Hogan has promised better fiscal management, but now must contend with spending formulas that control some of the budget's largest expenses.

"I can't see him imposing new taxes so really he's left with cuts and that's where he begins to engage real battle with the legislature," said Jennifer Duffy, a senior editor for The Cook Political Report.

Mandated appropriations account for 81 percent of the state's portion of spending proposed for the 2015 fiscal year beginning in July, according to a November report from the Department of Legislative Services' Office of Policy Analysis. The two-year budget shortfall has grown to nearly $1.2 billion.

"Beyond what's in his initial budget, I think you'll see him trying to change some of those mandatory spending patterns to give the state a little bit more flexibility and an ability to avoid ongoing structural deficits," said Todd Eberly, associate professor of political science and chairman of Political Science Department at St. Mary's College of Maryland.

Hogan vowed during the campaign that he would work with the state legislature, and observers will be watching carefully to see how long bipartisanship will last in a state with a 2-to-1 Democratic registration.

"I would say the two presiding officers in the state legislature are moderate to conservative Democrats but their rank and file, particularly in the House, are very liberal so that's going to be a pressure point for all of these four years," said Josh Kurtz, a political blogger for Center Maryland.

Kurtz and others noted that the previous Republican governor, Bob Ehrlich, similarly pledged compromise but instead fought with the legislature through much of his single four-year term.

"So if Hogan chooses to fight with the Democrats, it's going to be an ugly four years," Norris said. "He won't get anything accomplished. If he can find ground for compromise and cooperation, then I think things will work out pretty well for both sides. We just have to wait and see."

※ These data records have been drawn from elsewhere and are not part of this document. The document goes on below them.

Lemma levels_complete fuel : forall l k n id, up k n id -> id ∈ l -> (n < fuel)%nat -> k ∈ levels fuel live s l.
Proof.
  induction fuel as [|fuel IH]; intros l k n id Hu Hid Hn; [lia|]. cbn [levels]. destruct l as [|x l]; [set_solver|]. apply elem_of_app.
  destruct n as [|n]; [left; by inversion Hu; subst|]. right. apply up_last in Hu as (m & r & Hu & Hm & Hp).
  apply (IH _ _ n m Hu); [|lia]. apply elem_next_live. exists r. by rewrite Hp.
Qed.
Lemma levels_sound fuel : forall l k, k ∈ levels fuel live s l -> exists n id, up k n id /\ id ∈ l.
Proof.
  induction fuel as [|fuel IH]; intros l k Hk; cbn [levels] in Hk; [set_solver|]. destruct l as [|x l]; [set_solver|]. apply elem_of_app in Hk as [Hk|Hk].
  - exists 0%nat, k. split; [constructor|done].
  - apply IH in Hk as (n & m & Hu & Hm). apply elem_next_live in Hm as (r & Hr & Hp). exists (S n), (ParentID r). split; [|done]. by apply up_snoc with m.
Qed.

(** The fuel of the recursive queries is enough where the nodes are a forest. *)
Lemma subtree_spec id k l : chain k l -> (k ∈ subtree live s id <-> exists n, up k n id).
Proof.
  intros Hc. unfold subtree. split.
  - intros Hk. apply levels_sound in Hk as (n & id' & Hu & Hid). exists n. by apply list_elem_of_singleton in Hid as ->.
  - intros [n Hu]. apply (levels_complete _ _ _ n id Hu); [by apply list_elem_of_singleton|]. destruct (up_chain _ _ _ _ Hc Hu) as [Hn _].
    pose proof (chain_length _ _ Hc). lia.
Qed.
Lemma descendants_spec id k l : chain k l -> (k ∈ descendants s id <-> exists n, up k (S n) id).
Proof.
  intros Hc. unfold descendants. split.
  - intros Hk. apply levels_sound in Hk as (n & m & Hu & Hm). apply elem_next_live in Hm as (r & Hr & Hp). apply list_elem_of_singleton in Hp as Hp.
    exists n. rewrite <- Hp. by apply up_snoc with m.
  - intros [n Hu]. pose proof (up_last _ _ _ Hu) as (m & r & Hu' & Hm & Hp). apply (levels_complete _ _ _ n m Hu').
    + apply elem_next_live. exists r. split; [done|]. by apply list_elem_of_singleton.
    + destruct (up_chain _ _ _ _ Hc Hu) as [Hn _]. pose proof (chain_length _ _ Hc). lia.
Qed.
End forest.

(** ** The invariant *)

Section invariant.
Context `{U : Unicode} `{P : Platform} `{I : NodeIds} `{D : Disk} `{M : MapRange}.
Abbreviation wop := (io Store ws_error).

Definition parent_ok (s : Store) (r : NodeRow) : Prop :=
  ParentID r = "" \/ exists p, live_row s (ParentID r) = Some p /\ NodeType p = DirectoryNode.

(** The file of a node: where it stands and what it holds. *)
Definition file_at (s : Store) (k : string) (r : NodeRow) (c : string) : Prop :=
  exists i, blobs s !! (storage_folder (ParentID r), k) = Some i /\ inodes s !! i = Some c.

Record file_ok (pure : nat -> Prop) (s : Store) (k : string) (r : NodeRow) : Prop := {
  file_path : storageRelativePath (ParentID r) k = Ok (RelativePath r);
  file_folder : storage_folder (ParentID r) ∈ folders s;
  file_content : exists i c, (blobs s !! (storage_folder (ParentID r), k) = Some i /\ inodes s !! i = Some c) /\ (pure i -> ContentHash r = hashContent c /\ SizeBytes r = len c) }.

(** What rows record of a file's content is true of it where its inode is [pure]. *)
Record ws_ok (pure : nat -> Prop) (s : Store) (e : env) : Prop := {
  ok_ids : forall k r, nodes s !! k = Some r -> NodeID r = k /\ exists n, (n < fresh e)%nat /\ k = uuid n;
  ok_bounded : bounded s e;
  ok_parent : forall k r, live_row s k = Some r -> parent_ok s r;
  ok_chain : forall k r, live_row s k = Some r -> exists l, chain s k l;
  ok_valid : forall k r, live_row s k = Some r -> ValidateName (NodeName r) = Ok tt;
  ok_names : forall k1 r1 k2 r2, live_row s k1 = Some r1 -> live_row s k2 = Some r2 -> ParentID r1 = ParentID r2 -> NodeName r1 = NodeName r2 -> k1 = k2;
  ok_files : forall k r, live_row s k = Some r -> NodeType r = FileNode -> file_ok pure s k r }.

Lemma uuid_proper n : canonical_uuid (uuid n) = true /\ uuid n <> "" /\ uuid n <> rootFolderID.
Proof. split; [apply uuid_canonical|]. split; [|apply uuid_not_root]. intros Hn. pose proof (uuid_canonical n) as Hc. by rewrite Hn in Hc. Qed.
Lemma all_bytes_join p l : p 47 = true -> Forall (fun x => all_bytes p x = true) l -> all_bytes p (join l "/") = true.
Proof.
  intros Hp. induction 1 as [|x l Hx Hl IH]; [done|]. destruct l as [|y l]; [done|].
  change (join (x :: y :: l) "/") with (x +:+ "/" +:+ join (y :: l) "/"). rewrite !all_bytes_app, Hx, IH. change (all_bytes p "/") with (p 47 && true). by rewrite Hp.
Qed.

Lemma trim_slashes s : all_bytes (fun b => b <? 128) s = true ->
  (exists a t, s = String a t /\ a <> slash) -> (exists t a, s = t +:+ String a "" /\ a <> slash) -> trim_chars (String slash s) [47] = s.
Proof.
  intros Hs (a & t & Hat & Ha) (t' & z & Htz & Hz). unfold trim_chars. assert (Hcut : forall c, c <> slash -> bool_decide (byte_val c ∈ [47]) = false).
  { intros c Hc. apply bool_decide_eq_false. intros Hin%list_elem_of_singleton. apply Hc. by rewrite <- (byte_of_val c), Hin. }
  change (String slash s) with ("/" +:+ s). rewrite segments_app_ascii by done. rewrite (segments_ascii s Hs). set (cut := fun p : Z * string => bool_decide (p.1 ∈ [47])).
  assert (Hskip : forall a l, a <> slash -> drop_while cut (byte_seg a :: l) = byte_seg a :: l) by (intros a' l Ha'; cbn [drop_while]; unfold cut at 1; cbn [fst byte_seg]; by rewrite Hcut).
  assert (Hd : drop_while cut (segments "/" ++ (byte_seg <$> chars s)) = byte_seg <$> chars s).
  { transitivity (drop_while cut (byte_seg <$> chars s)); [reflexivity|]. rewrite Hat. by apply Hskip. }
  rewrite Hd. assert (Hd2 : drop_while cut (reverse (byte_seg <$> chars s)) = reverse (byte_seg <$> chars s)).
  { rewrite Htz. assert (Hch : chars (t' +:+ String z "") = chars t' ++ [z]) by (clear; induction t' as [|b t' IH]; [done|]; rewrite string_app_cons; cbn; by rewrite IH).
    rewrite Hch, fmap_app, reverse_app. by apply Hskip. }
  rewrite Hd2, reverse_involutive. apply bytes_of_chars.
Qed.
(** ** States of OAuth flows *)

Inductive scall := SSave (provider codeVerifier redirectURI : string) | SConsume (state : string) | SCleanup.
Inductive sreply := Issued (state : string) | Taken (session : StateSession) | Swept.

Section states.
Context `{AuthLib}.

Definition state_run (c : scall) : io StateStore state_error sreply :=
  match c with
  | SSave p v r => st ← Save p v r; mret (Issued st)
  | SConsume st => ses ← Consume st; mret (Taken ses)
  | SCleanup => _ ← cleanup; mret Swept
  end.
Abbreviation sentry := (entry scall (result state_error sreply)).

(** The answer hands out the state [st], or takes it. *)
Definition touches (st : string) (x : sentry) : Prop :=
  match answer x with Ok (Issued st') => st' = st | Ok (Taken ses) => State ses = st | _ => False end.

(** Of the requests so far, [ses] was saved by one that no other about its
    state has followed. *)
Definition standing (d : Z) (tr : list sentry) (ses : StateSession) : Prop :=
  exists pre x post u, tr = pre ++ x :: post /\
    request x = SSave (Provider ses) (CodeVerifier ses) (RedirectURI ses) /\ answer x = Ok (Issued (State ses)) /\
    began x <= u <= ended x /\ StExpiresAt ses = u + d /\ Forall (fun y => ~ touches (State ses) y) post.

(** A state taken now was standing, and not expired. *)
Definition state_step (d : Z) (tr : list sentry) (x : sentry) (tr' : list sentry) : Prop :=
  tr' = tr ++ [x] /\ forall ses, answer x = Ok (Taken ses) ->
    request x = SConsume (State ses) /\ standing d tr ses /\ ended x <= StExpiresAt ses.

Definition stands (d : Z) (tr : list sentry) (s : StateStore) : Prop :=
  ttl s = d /\ forall st ses, states s !! st = Some ses -> State ses = st /\ standing d tr ses.

Lemma standing_later d tr x ses : standing d tr ses -> ~ touches (State ses) x -> standing d (tr ++ [x]) ses.
Proof.
  intros (pre & y & post & u & -> & Hr & Ha & [? ?] & Hexp & Hp) Hx. exists pre, y, (post ++ [x]), u.
  split_and!; try done; [by rewrite <- app_assoc|]. apply Forall_app. auto.
Qed.
(** Entries that are left stay as they are when the answer is not about them. *)
Lemma stands_later d tr s s' x : stands d tr s -> ttl s' = ttl s ->
  (forall st ses, states s' !! st = Some ses -> states s !! st = Some ses /\ ~ touches st x) -> stands d (tr ++ [x]) s'.
Proof.
  intros [Hd Hs] Ht Hsub. split; [congruence|]. intros st ses Hst. destruct (Hsub st ses Hst) as [Hold Hx].
  destruct (Hs st ses Hold) as [<- Hses]. split; [done|by apply standing_later].
Qed.
(* ===== verification/AgentEngine.v ===== *)
(** * The agent engine ([internal/agent/engine.go, lifecycle.go, approval_wait.go])

    What the loops around a language model share: the state, the interfaces to
    the cascade of models and to the tool registry ([Mind], [Hands]), budgets,
    runs, checkpoints, the registry of turns in flight and the waiters for
    approvals.

    A context is observed where the code looks at it: the next entry of the
    schedule of faults says whether it is done. *)

From S2P Require Import Prelude GoStrings Io Tables Risk Approval Registry GoText Transcript Cascade AgentRuns AgentContext.
From Stdlib Require Import SpecFloat.
#[local] Open Scope Z_scope.

(** ** The components the engine calls *)

(** A piece of a streamed answer. *)
Record StreamChunk := mkChunk {
  DeltaContent : string; DeltaReasoning : string; ChCalls : list ToolCall; ChUsage : option Usage; ChDone : bool;
  ChError : option string; ChItems : list string }.

(** The cascade of language models. *)
Class Mind (M : Type) := {
  mind_error : Type;
  mind_complete : list string -> list Message -> CompletionOptions -> io M mind_error Response;
  mind_stream : list string -> list Message -> CompletionOptions -> io M mind_error (list StreamChunk);
  mind_real : M -> bool;
  mind_text : mind_error -> string;
  mind_cancelled : mind_error -> bool;       (* the error is the context's *)
  mind_complete_quiet order messages opts : quiet (mind_complete order messages opts);
  mind_stream_quiet order messages opts : quiet (mind_stream order messages opts) }.

(** The registry of tools. *)
Class Hands (T : Type) := {
  hand_error : Type;
  hand_execute : ctx -> string -> string -> string -> io T hand_error (option ToolResult);
  hand_tools : list string -> list string -> T -> list ToolDefinition;
  hand_text : hand_error -> string;
  hand_cancelled : hand_error -> bool;
  hand_approval : hand_error -> option ApprovalRequest;
  hand_execute_quiet c agent tool args : quiet (hand_execute c agent tool args) }.

(** What the engine is wired to. *)
Class Wiring := {
  has_run_store : bool; has_context_manager : bool; has_context_db : bool; has_tools : bool; has_bus : bool;
  has_verifier : bool; has_in_flight : bool; has_reflection : bool; has_memory : bool; has_token_tracker : bool }.

(** [approvalDecision] *)
Record approvalDecision := mkDecision { Approved : bool; DReason : string }.

(** Text made and taken apart elsewhere: prompts, plans, tagged reasoning and
    tool calls in prose (those of [ProseCalls]), what the decoder says of a text that is not JSON
    and [ctx.Err()] of a context; [operator] is the decision a waiting turn
    gets, [None] when its context is done first; [hourly_tokens] and [monthly_cost] are sums of the
    token tracker, another each time they are asked for, [money] prints
    [%.4f]. *)
Class Prose := {
  cognitive_prompt : nat -> string -> string -> string;
  plan_note : nat -> string -> option string;
  extract_thinking : string -> string -> string * string;
  extract_calls : nat -> string -> string * list ToolCall;
  json_complaint : string -> string;
  ctx_text : string;
  operator : nat -> string -> option approvalDecision;
  memory_count : nat -> string -> Z;
  money : spec_float -> string;
  hourly_tokens : nat -> string -> option Z;
  monthly_cost : nat -> string -> result string spec_float }.

(** ** Data *)

Definition StatusActive : string := "active".
Record AgentManifest := mkManifest {
  AgentID : string; AgentName : string; AgentStatus : string;
  PrimaryModel : string; FallbackModel : string; MReasoningEffort : string; MMaxTokens : Z;
  AuthorizedTools : list string; MaxMonthlyBudgetUSD : spec_float; MaxTokensPerHour : Z; MaxConcurrentRuns : Z }.
Definition with_primary (model : string) (a : AgentManifest) : AgentManifest :=
  mkManifest (AgentID a) (AgentName a) (AgentStatus a) model (FallbackModel a) (MReasoningEffort a) (MMaxTokens a)
    (AuthorizedTools a) (MaxMonthlyBudgetUSD a) (MaxTokensPerHour a) (MaxConcurrentRuns a).

Definition DefaultMaxConcurrentRuns : Z := 2.
Definition DefaultMaxTokensPerHour : Z := 250000.

Record AuditLogEntry := mkAuditEntry { LAgent : string; LAction : string; LTool : string; LParameters : string; LStatus : string; LVerification : string }.
(** Events of a stream; durations are left out. *)
Inductive AgentStreamEvent :=
  | SThought (text : string) | SReasoning (text : string) | SToken (content : string) | STokenReset
  | SToolCall (tool id args : string) | SToolResult (tool id result status : string)
  | SAudit (entry : AuditLogEntry) | SApproval (tool id args : string) (a : ApprovalRequest)
  | SError (text : string) | SDone (content model : string) (usage : Usage).

(** What leaves the engine: requests to the models, the calls they answer with,
    calls of tools, events of the bus, and what is handed to reflection, memory and statistics. *)
Inductive engine_event :=
  | Asked (messages : list Message) (opts : CompletionOptions)
  | Wanted (calls : list ToolCall)
  | Summarizing (tool : string)
  | Called (c : ctx) (agent tool args : string)
  | Published (kind agent : string)
  | Reflected (agent goal content : string)
  | TokensRecorded (agent model source : string) (usage : Usage)
  | Replied (conversation agent content toolCallsJSON : string)
  | ConversationTouched (conversation : string).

Hogan, who won 54 percent of the vote to 45 percent for Brown, has said he wants to appeal two environmental measures: a storm water remediation fee, otherwise known as the rain tax, and regulations governing how much nitrogen can be released into the Chesapeake Bay, particularly from chicken farmers on the Eastern Shore, Norris said.

Hogan also has questioned the expense of two large public transit projects on the boards: the Baltimore Red Line, a 14-mile light rail transit line linking the city's east and west sides to the downtown that would cost $2.9 billion, and the Greater Washington Purple Line, a 16-mile east-west transit line connecting Bethesda to New Carrollton that would cost $2.45 billion. Both would gotten $100 million in federal funding, and could get up to $900 million each if Maryland signs funding agreements.

In recent days, Hogan refused to discuss the projects until after he took office, but during the campaign, he said he would spend money on roads rather than on expanding public transportation.
Observers noted that he was elected by predominantly suburban and rural voters.

Others programs that could prompt objections from voters if Hogan tries to cut them: school construction and prekindergarten.

"Nobody really knows what Hogan is going to be like when things don't go his way because he's never held elective office before," Kurtz said. "So in that respect, he's a big mystery."